Stored items
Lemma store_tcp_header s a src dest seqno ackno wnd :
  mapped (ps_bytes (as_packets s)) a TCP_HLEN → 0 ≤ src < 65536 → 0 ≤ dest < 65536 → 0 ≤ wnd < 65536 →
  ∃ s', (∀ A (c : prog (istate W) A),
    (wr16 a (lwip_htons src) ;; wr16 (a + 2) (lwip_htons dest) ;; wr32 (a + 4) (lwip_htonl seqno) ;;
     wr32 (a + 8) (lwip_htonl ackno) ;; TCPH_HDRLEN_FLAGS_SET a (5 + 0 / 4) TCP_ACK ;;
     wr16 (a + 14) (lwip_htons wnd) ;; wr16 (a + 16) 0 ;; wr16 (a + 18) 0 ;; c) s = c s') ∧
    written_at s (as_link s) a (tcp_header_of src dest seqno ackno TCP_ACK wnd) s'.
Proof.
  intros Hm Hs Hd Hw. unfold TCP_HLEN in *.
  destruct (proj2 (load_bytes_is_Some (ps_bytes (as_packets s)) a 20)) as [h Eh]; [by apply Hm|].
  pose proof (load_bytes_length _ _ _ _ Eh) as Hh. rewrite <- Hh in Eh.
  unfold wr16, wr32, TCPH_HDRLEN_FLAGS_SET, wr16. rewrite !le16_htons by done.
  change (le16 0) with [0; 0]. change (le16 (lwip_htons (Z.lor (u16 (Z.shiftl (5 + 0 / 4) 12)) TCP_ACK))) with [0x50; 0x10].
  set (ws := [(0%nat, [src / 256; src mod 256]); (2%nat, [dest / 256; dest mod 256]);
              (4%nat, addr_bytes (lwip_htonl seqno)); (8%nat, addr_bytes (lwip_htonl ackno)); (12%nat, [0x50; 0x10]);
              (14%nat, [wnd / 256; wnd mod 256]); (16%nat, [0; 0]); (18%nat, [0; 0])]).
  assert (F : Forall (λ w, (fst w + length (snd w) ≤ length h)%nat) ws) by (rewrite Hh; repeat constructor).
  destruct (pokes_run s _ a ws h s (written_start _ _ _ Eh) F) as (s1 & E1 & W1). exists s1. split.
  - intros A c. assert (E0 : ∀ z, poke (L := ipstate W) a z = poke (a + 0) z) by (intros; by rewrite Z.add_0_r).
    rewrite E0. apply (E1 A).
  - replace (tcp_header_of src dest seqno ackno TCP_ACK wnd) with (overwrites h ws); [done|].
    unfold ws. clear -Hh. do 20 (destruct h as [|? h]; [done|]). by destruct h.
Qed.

§ **ASSIGNED TASK**
In the data above, how many lines hold the string "apply"? Give the number by itself.

§ **RESULT**
2